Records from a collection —
===============

Lemma Release_eq L ctx res :
  Ledger_ok L →
  Release L ctx res =
    if negb ctx || negb (validReservation res) then (L, Err ErrInvalid)
    else match reservations L !! ID res with
    | None => (L, Err ErrReservationLost)
    | Some r => (close_ledger L (ID res) r (release_daily r), Ok tt)
    end.
Proof.
  intros Hok. unfold Release. destruct (_ || _) eqn:Hg; [done|].
  destruct (reservations L !! ID res) as [r|] eqn:Hr; [|done].
  destruct (stored_covered L _ r Hok Hr) as (d&Hd&_&_&?&?&?&?). rewrite Hd.
  rewrite (proj2 (Z.ltb_ge _ _)) by lia. unfold MaximumBudget in *. no_wrap.
  unfold close_ledger. by rewrite <- (alter_lookup _ _ _ d Hd).
Qed.

(** ** Refinement of the abstract budget *)

Definition spec_of (L : MemoryLedger) : spec_state := abstract (accts_of L) (holds_of L).

(** One step of [exec] on an open reservation is the corresponding event. *)
Lemma settle_step L id r usage cost :
  Ledger_ok L → reservations L !! id = Some r → 1 ≤ cost ≤ r_reserved r →
  Ledger_ok (close_ledger L id r (settle_daily r usage cost)) ∧
  spec_step (budget L) (spec_of L) (Settled id cost)
    (spec_of (close_ledger L id r (settle_daily r usage cost))).
Proof.
  intros Hok Hr Hc. destruct (close_ledger_ok L id r (settle_daily r usage cost) cost 0)
    as (Hok' & a & Ha & Ea & Eh); try done; try lia.
  { intros d. unfold acct_of, close_acct. cbn. by rewrite Z.add_0_r. }
  destruct (stored_covered L id r Hok Hr) as (?&_&_&Hh&_).
  split; [done|]. unfold spec_of. rewrite Ea, Eh. apply (sim_settle _ _ _ a id (hold_of r)); cbn; done || lia.
Qed.

Lemma forfeit_step L id r :
  Ledger_ok L → reservations L !! id = Some r →
  Ledger_ok (close_ledger L id r (forfeit_daily r)) ∧
  spec_step (budget L) (spec_of L) (Forfeited id) (spec_of (close_ledger L id r (forfeit_daily r))).
Proof.
  intros Hok Hr. destruct (stored_covered L id r Hok Hr) as (?&_&_&Hh&?&_).
  destruct (close_ledger_ok L id r (forfeit_daily r) 0 (r_reserved r))
    as (Hok' & a & Ha & Ea & Eh); try done; try lia; [apply acct_forfeit|].
  split; [done|]. unfold spec_of. rewrite Ea, Eh. by apply (sim_forfeit _ _ _ a id (hold_of r)).
Qed.

Lemma release_step L id r :
  Ledger_ok L → reservations L !! id = Some r →
  Ledger_ok (close_ledger L id r (release_daily r)) ∧
  spec_step (budget L) (spec_of L) (Released id) (spec_of (close_ledger L id r (release_daily r))).
Proof.
  intros Hok Hr. destruct (stored_covered L id r Hok Hr) as (?&_&_&Hh&?&_).
  destruct (close_ledger_ok L id r (release_daily r) 0 0)
    as (Hok' & a & Ha & Ea & Eh); try done; try lia.
  { intros d. unfold acct_of, close_acct. cbn. by rewrite !Z.add_0_r. }
  split; [done|]. unfold spec_of. rewrite Ea, Eh. by apply (sim_release _ _ _ a id (hold_of r)).
Qed.

(** Opening the account of the day. *)
Definition open_day (L : MemoryLedger) (k : string) : MemoryLedger :=
  with_maps L (<[k:=from_option id empty_daily (daily L !! k)]> (daily L)) (reservations L).

Lemma open_day_ok L k :
  Ledger_ok L → Ledger_ok (open_day L k) ∧ spec_equiv (spec_of L) (spec_of (open_day L k)).
Proof.
  intros Hok. pose proof (Ledger_budget L Hok). unfold open_day.
  destruct (daily L !! k) as [d|] eqn:Hd; cbn.
  - rewrite insert_id by done. by destruct L.
  - assert (accts_of L !! k = None) as Hk by (unfold accts_of; by rewrite lookup_fmap, Hd).
    destruct Hok as [Hp Ht Hpr]. unfold spec_of. rewrite accts_insert. split; [split|].
    + done.
    + rewrite accts_insert. apply ledger_ok_open; [unfold budget in *; cbn; lia|done|done].
    + done.
    + symmetry. by apply abstract_open.
Qed.
Lemma speech_MarkUncertain_eq L ctx res :
  Ledger_ok L →
  MarkUncertain L ctx res =
    if negb ctx || negb (validReservation res) then (L, Err ErrInvalid)
    else match reservations L !! ID res with
    | None => (L, Err ErrReservationLost)
    | Some r => (close_ledger L (ID res) r 0 (r_reserved r), Ok (r_reserved r))
    end.
Proof.
  intros Hok. unfold MarkUncertain. destruct (_ || _) eqn:Hg; [done|].
  destruct (reservations L !! ID res) as [r|] eqn:Hr; [|done].
  destruct (speech_covered L _ r Hok Hr) as (d&Hd&_&?&?&?&?). rewrite Hd.
  rewrite (proj2 (Z.ltb_ge _ _)) by lia. unfold close_ledger.
  rewrite (alter_insert_Some _ _ _ d Hd), <- close_acct_wrap by lia.
  by rewrite Z.add_0_r, (wrap_i64_id (committed d))
    by (unfold in_i64, min_int64, max_int64, MaximumBudget in *; lia).
Qed.

Lemma speech_Release_eq L ctx res :
  Ledger_ok L →
  Release L ctx res =
    if negb ctx || negb (validReservation res) then (L, Err ErrInvalid)
    else match reservations L !! ID res with
    | None => (L, Err ErrReservationLost)
    | Some r => (close_ledger L (ID res) r 0 0, Ok tt)
    end.
Proof.
  intros Hok. unfold Release. destruct (_ || _) eqn:Hg; [done|].
  destruct (reservations L !! ID res) as [r|] eqn:Hr; [|done].
  destruct (speech_covered L _ r Hok Hr) as (d&Hd&_&?&?&?&?). rewrite Hd.
  rewrite (proj2 (Z.ltb_ge _ _)) by lia. unfold close_ledger.
  rewrite (alter_insert_Some _ _ _ d Hd), <- close_acct_wrap by lia.
  by rewrite !Z.add_0_r, (wrap_i64_id (committed d)), (wrap_i64_id (uncertain d))
    by (unfold in_i64, min_int64, max_int64, MaximumBudget in *; lia).
Qed.

(** ** Expiry *)

Lemma speech_reconcile_one now L id r :
  Ledger_ok L → reservations L !! id = Some r →
  reconcile_one now L (id, r) =
    if After (r_expiresAt r) now then L else close_ledger L id r 0 (r_reserved r).
Proof.
  intros Hok Hr. unfold reconcile_one. destruct (After (r_expiresAt r) now); [done|].
  destruct (speech_covered L id r Hok Hr) as (d&Hd&_&?&?&?&?). rewrite Hd.
  rewrite (proj2 (Z.leb_le _ _)) by lia. unfold close_ledger.
  rewrite (alter_insert_Some _ _ _ d Hd), <- close_acct_wrap by lia.
  by rewrite Z.add_0_r, (wrap_i64_id (committed d))
    by (unfold in_i64, min_int64, max_int64, MaximumBudget in *; lia).
Qed.

Definition entries_of (order : list (bytes * memoryReservation)) : list (bytes * hold) :=
  prod_map id hold_of <$> order.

===============

Please show every line above that includes the word "usage".

OUTPUT OF THE TASK —
Lemma settle_step L id r usage cost :
  Ledger_ok (close_ledger L id r (settle_daily r usage cost)) ∧
    (spec_of (close_ledger L id r (settle_daily r usage cost))).
  intros Hok Hr Hc. destruct (close_ledger_ok L id r (settle_daily r usage cost) cost 0)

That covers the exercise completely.